Bernard Beck performing a scene from “Number of People,” which was written by his daughter.
John Konstantaras/Chicago News Cooperative
Six years ago, the playwright Emilie Beck was home with a colicky baby and a mounting sense of disconnection from the rest of the world when she read about an exchange between President George W. Bush and Bob Woodward, the author and journalist.
“How do you think history will judge your Iraq war?” Mr. Woodward asked Mr. Bush, according to Mr. Woodward’s 2004 book, “Plan of Attack.” Mr. Bush responded: “History? We don’t know. We’ll all be dead.”
“That just affected me so much,” said Ms. Beck, an Evanston native who now lives in Los Angeles.
Infuriated by Mr. Bush’s apparent indifference toward history, and feeling compelled to do something to stave off a sense of total helplessness, Ms. Beck turned to writing. The play that emerged is “Number of People,” a one-man show about memory and the Holocaust, which Ms. Beck wrote for her father, Bernard Beck, a longtime Chicago actor.

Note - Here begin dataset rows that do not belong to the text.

(* ===== verification/MenuProofs.v ===== *)
(** * The plan of addresses

    Closed forms of the loops of [NewCluster], and the values of the addresses that it
    hands out. *)
From S2P Require Import Prelude GoStr GoTime Json Types Etcd Worlds Storage Watch Worker.
From S2P Require Import Updater GoNet Host Progs Rebooter BootIP Menu MenuSpec.

Local Open Scope Z_scope.

(** ** Values of addresses *)
Definition net_value (n : IPNet) (v : Z) : Prop := is_v4 (ipn_IP n) v.

Section closed.
Context `{NetUtilLaws} `{MenuYaml} `{Sha1}.

Lemma add_value n v off : net_value n v → 0 <= v + off < 2 ^ 32 → net_value (addToIPNet n off) (v + off).
Proof. intros Hn Hv. by apply IPAdd_v4. Qed.
Lemma addToIP_value ip v off p : is_v4 ip v → 0 <= v + off < 2 ^ 32 → net_value (addToIP ip off p) (v + off).
Proof. intros Hn Hv. by apply IPAdd_v4. Qed.

(** ** Racks *)
Section racks.
Variable nw : network.
Variable specs : gmap string nodeSpec.
Variable spines : Z.

Definition node_net (k : Z) : IPNet :=
  {| ipn_IP := IPAdd (nw_nodeBase nw) (wrap64 (wrap64 (Z.shiftl 1 (nw_nodeRangeSize nw)) * k));
     ipn_Mask := CIDRMask (nw_nodeRangeMask nw) 32 |}.
Definition the_boot (idx : Z) : bootNode :=
  new_bootNode nw specs idx (node_net (idx * 3 + 0)) (node_net (idx * 3 + 1)) (node_net (idx * 3 + 2)).
Definition the_server (kind nodeType : string) (idx base i : Z) : node :=
  new_server specs idx kind nodeType (the_boot idx) (node_net (idx * 3 + 0)) (node_net (idx * 3 + 1))
    (node_net (idx * 3 + 2)) base i.
Definition the_rack (idx : Z) (rm : rackMenu) (at_ : nat) : rack :=
  {| ra_name := "rack" +:+ Itoa idx; ra_shortName := "r" +:+ Itoa idx; ra_index := idx;
     ra_asn := wrap64 (nw_asnBase nw + idx); ra_nodeNetworkPrefixSize := nw_nodeRangeMask nw;
     ra_tor1 := at_; ra_tor2 := S at_; ra_bootNode := the_boot idx;
     ra_csList := map (the_server "cs" nodeTypeCS idx 0) (upto (rm_Cs rm));
     ra_ssList := map (the_server "ss" nodeTypeSS idx (rm_Cs rm)) (upto (rm_Ss rm));
     ra_node0Network := node_net (idx * 3 + 0); ra_node1Network := node_net (idx * 3 + 1);
     ra_node2Network := node_net (idx * 3 + 2) |}.
Definition the_tors (idx : Z) : list tor :=
  [new_tor spines idx (node_net (idx * 3 + 1)) 1; new_tor spines idx (node_net (idx * 3 + 2)) 2].

Lemma new_rack_eq idx rm at_ :
  0 <= nw_nodeRangeSize nw → new_rack nw specs spines idx rm at_ = Ok (the_rack idx rm at_, the_tors idx).
Proof.
  intros Hs. unfold new_rack, makeNodeNetwork. destruct (Z.ltb_spec (nw_nodeRangeSize nw) 0); [lia|]. done.
Qed.

Lemma rack_loop_eq menus idx racks tors :
  0 <= nw_nodeRangeSize nw →
  rack_loop nw specs spines menus idx racks tors =
    Ok (racks ++ imap (λ i rm, the_rack (idx + Z.of_nat i) rm (length tors + 2 * i)) menus,
        tors ++ concat (imap (λ i _, the_tors (idx + Z.of_nat i)) menus)).
Proof.
  intros Hs. revert idx racks tors. induction menus as [|rm menus IH]; intros idx racks tors; cbn [rack_loop].
  - by rewrite !app_nil_r.
  - rewrite new_rack_eq by done. cbn [mbind outcome_bind]. rewrite IH, length_app. simpl length.
    rewrite <-!app_assoc. do 3 f_equal.
    + rewrite imap_cons. simpl. f_equal; [by rewrite Z.add_0_r, Nat.add_0_r|].
      apply imap_ext. intros i x _. unfold compose.
      replace (idx + 1 + Z.of_nat i) with (idx + Z.of_nat (S i)) by lia. f_equal. lia.
    + rewrite imap_cons. simpl. rewrite Z.add_0_r. do 3 f_equal.
      apply imap_ext. intros i x _. unfold compose. by replace (idx + 1 + Z.of_nat i) with (idx + Z.of_nat (S i)) by lia.
Qed.
End racks.

(** ** Spines *)
Section spines.
Variable nw : network.
Variable tors : list tor.

(** What stays of a ToR in the loop over the spines. *)
Definition same_tor (k : nat) (t t' : tor) : Prop :=
  to_name t' = to_name t ∧ to_nodeAddress t' = to_nodeAddress t ∧ to_nodeInterface t' = to_nodeInterface t ∧
  length (to_spineAddresses t') = (length (to_spineAddresses t) + k)%nat.

Lemma tor_loop_shape ts base ts' addrs base' :
  tor_loop ts base = (ts', addrs, base') → Forall2 (same_tor 1) ts ts' ∧ length addrs = length ts.
Proof.
  revert base ts' addrs. induction ts as [|t ts IH]; intros base ts' addrs; simpl; [by intros [= <- <- <-]|].
  destruct (tor_loop ts _) as [[ts1 addrs1] base1] eqn:E. intros [= <- <- <-].
  apply IH in E as [Hs Hl]. split; [|simpl; by rewrite Hl].
  constructor; [|done]. split_and!; [done..|]. simpl. rewrite length_app. simpl. lia.
Qed.

(** After [k] rounds. *)
Record shape (k : nat) (s : SpineLoop) : Prop := {
  sh_spines : length (sl_spines s) = k;
  sh_core : length (sl_coreSpineAddresses s) = k;
  sh_tors : Forall2 (same_tor k) tors (sl_tors s);
  sh_spine i sp : sl_spines s !! i = Some sp →
    sp_name sp = "spine" +:+ Itoa (Z.of_nat i + 1) ∧ sp_shortName sp = "s" +:+ Itoa (Z.of_nat i + 1) ∧
    length (sp_torAddresses sp) = length tors;
}.

Lemma same_tor_trans k k' t t1 t2 : same_tor k t t1 → same_tor k' t1 t2 → same_tor (k + k') t t2.
Proof. unfold same_tor. intros (? & ? & ? & Hl) (? & ? & ? & Hl'). split_and!; [congruence..|lia]. Qed.

Lemma same_tors_trans k k' l l1 l2 :
  Forall2 (same_tor k) l l1 → Forall2 (same_tor k') l1 l2 → Forall2 (same_tor (k + k')) l l2.
Proof.
  intros Hl. revert l2. induction Hl as [|t t1 l l1 Ht _ IH]; intros l2 Hl2; inversion Hl2; subst; constructor.
  - by eapply same_tor_trans.
  - by apply IH.
Qed.

Lemma shape_step k s : shape k s → shape (S k) (spine_step nw s (Z.of_nat k)).
Proof.
  intros [Hk Hc Ht Hs]. unfold spine_step.
  destruct (tor_loop (sl_tors s) _) as [[ts addrs] base] eqn:E. apply tor_loop_shape in E as [Ht' Hl]. split; simpl.
  - rewrite length_app. simpl. lia.
  - rewrite length_app. simpl. lia.
  - replace (S k) with (k + 1)%nat by lia. by eapply same_tors_trans.
  - intros i sp [Hi|[Hge Hi]]%lookup_app_Some; [by apply Hs|].
    apply list_lookup_singleton_Some in Hi as [Hi <-]. assert (i = k) as -> by lia. simpl.
    split_and!; [done|done|]. rewrite Hl. symmetry. by eapply Forall2_length.
Qed.

Lemma spine_fold (P : nat → SpineLoop → Prop) s n :
  P O s → (∀ k s, (k < n)%nat → P k s → P (S k) (spine_step nw s (Z.of_nat k))) →
  P n (fold_left (spine_step nw) (map Z.of_nat (seq 0 n)) s).
Proof.
  intros Hzero Hstep. induction n as [|n IH]; [done|].
  rewrite seq_S, map_app, fold_left_app. simpl. apply Hstep; [lia|]. apply IH. intros k s' Hk. apply Hstep. lia.
Qed.

Lemma spine_loop_shape spines : shape (Z.to_nat spines) (spine_loop nw spines tors).
Proof.
  apply (spine_fold shape).
  - split; simpl; [done|done| |done]. induction tors; constructor; [|done]. split_and!; [done..|lia].
  - intros k s _. apply shape_step.
Qed.
End spines.

(** ** The cluster of a menu *)
Record planned (m : menu) (c : Cluster) (nw : network) (inv : inventorySpec) : Prop := {
  pl_network : mn_network m = Some nw;
  pl_inventory : mn_inventory m = Some inv;
  pl_ntp : is_Some (nw_ntp nw);
  pl_cluster : cl_network c = nw;
  pl_size : is_Rack inv = [] ∨ 0 <= nw_nodeRangeSize nw;
  pl_racks : cl_racks c =
    imap (λ i rm, the_rack nw (node_specs (mn_nodes m)) (Z.of_nat i) rm (2 * i)) (is_Rack inv);
  pl_loop : let s := spine_loop nw (is_Spine inv) (concat (imap (λ i _, the_tors nw (is_Spine inv) (Z.of_nat i)) (is_Rack inv))) in
    cl_tors c = sl_tors s ∧ cl_spines c = sl_spines s ∧ co_spineAddresses (cl_core c) = sl_coreSpineAddresses s;
}.

Lemma NewCluster_planned m c : NewCluster m = Ok c → ∃ nw inv, planned m c nw inv.
Proof.
  unfold NewCluster. destruct (mn_network m) as [nw|] eqn:Hn; [|done].
  destruct (mn_inventory m) as [inv|] eqn:Hi; [|done]. destruct (nw_ntp nw) as [ntp|] eqn:Ht; [|done].
  intros E. exists nw, inv.
  assert (is_Rack inv = [] ∨ 0 <= nw_nodeRangeSize nw) as Hs.
  { destruct (is_Rack inv) as [|rm rms]; [by left|right]. destruct (Z.ltb_spec (nw_nodeRangeSize nw) 0); [|done].
    exfalso. revert E. cbn [rack_loop]. unfold new_rack, makeNodeNetwork.
    by rewrite (proj2 (Z.ltb_lt _ _)) by done. }
  assert (rack_loop nw (node_specs (mn_nodes m)) (is_Spine inv) (is_Rack inv) 0 [] [] =
          Ok (imap (λ i rm, the_rack nw (node_specs (mn_nodes m)) (Z.of_nat i) rm (2 * i)) (is_Rack inv),
              concat (imap (λ i _, the_tors nw (is_Spine inv) (Z.of_nat i)) (is_Rack inv)))) as Hr.
  { destruct Hs as [Hs|Hs]; [by rewrite Hs|by apply rack_loop_eq]. }
  rewrite Hr in E. cbn [mbind outcome_bind] in E. injection E as <-. by split; try done; rewrite Ht.
Qed.
End closed.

The play, which Ms. Beck is also directing, will have its world premiere Saturday at the Piven Theatre Workshop in Evanston.
“This story came from the feeling that we as a nation were losing our memory of things that had gone before,” she said, “and we were repeating some really big mistakes.”
And while “Number of People” is notionally about a Holocaust survivor, Ms. Beck said, it is actually painted on a much broader canvas: the challenge of maintaining collective memory and our shared responsibility to keep history alive, even as the participants lose their personal stories to illness and age.
Last Sunday afternoon, Ms. Beck joined her father at the Illinois Holocaust Museum in Skokie for a panel discussion about collective memory, Alzheimer’s disease and the Holocaust. Mr. Beck, who is also an associate professor emeritus of sociology at Northwestern University, performed scenes from “Number of People.” He plays Leo Gold, a retired, recently widowed statistician who survived the Holocaust and is now facing the specter of Alzheimer’s disease.
“This is a play about surviving genocide,” Ms. Beck said. “If I’d written it at another time in history, Leo Gold would have been Armenian or Cambodian.”
Mr. Beck’s character is by turns angry, befuddled and wryly funny as he reminisces about his life, his wife and his beloved daughter, his career and his tortured relationship with God — a presence Gold finds disappointing but impossible to dismiss.
These balancing acts — between rationalism and faith, cynicism and joy — shape the play and its central character. In his more lucid moments, Leo Gold is a rational academic who spent his career dissecting the mathematics of genocide, studying the grim numbers of the 20th century’s most heinous atrocities, from Rwanda to Stalin’s purges (hence the play’s title).
The cold remove of statistical analysis, Ms. Beck said, gives the character the ability to examine the worst imaginable horrors — including his own — from a relatively safe distance. His advancing dementia also provides a degree of protection, shielding him from the full force of his most vivid memories.
Ms. Beck does not offer her audience the same reprieve. By writing a one-man play, in which a single character conveys his mounting disorientation directly to the audience, she has eliminated the so-called Fourth Wall, the tacit understanding that the audience and the actors inhabit different worlds, making their experiences comfortably separate. As Gold speaks to the audience, its members become part of his experience, and the intimacy of an individual voice renders Gold’s distress particularly powerful.
There is another reason, Ms. Beck said, that she felt drawn to the single-performer format. “I really wanted to write something for my dad,” she said.
But while there are parallels between Mr. Beck and the character he plays — both are social scientists who share a vocabulary — Ms. Beck said her father was not Leo Gold. “I wrote this piece to his voice,” she said, “but not to his person.”
“Number of People” marks a kind of homecoming for Ms. Beck. She grew up in the theater, first watching her father perform with the Piven Theatre — where he has been a member and a teacher for nearly all of its 35 years — and later took to the stage herself.
“When I told my parents I wanted to be an actor,” she said, “they were totally supportive but told me I should come up with a backup plan, just in case the acting thing didn’t work out.”
Her Plan B? “I told them I was going to be a playwright,” she said. It wasn’t quite what they had in mind, said Mr. Beck, with a smile.
It seems to be working. “Number of People” is an accomplished character study not easily defined by any one idea or thesis. Just as Leo Gold’s thoughts are tangled by his advancing illness, the themes of the play are also interwoven, frequently in unexpected ways. Pull on one thread — like end-of-life regrets — and one is confronted by a handful of Big Issues: religion, guilt, death, memory, spirituality — and the audience is presented with an intensely personal experience.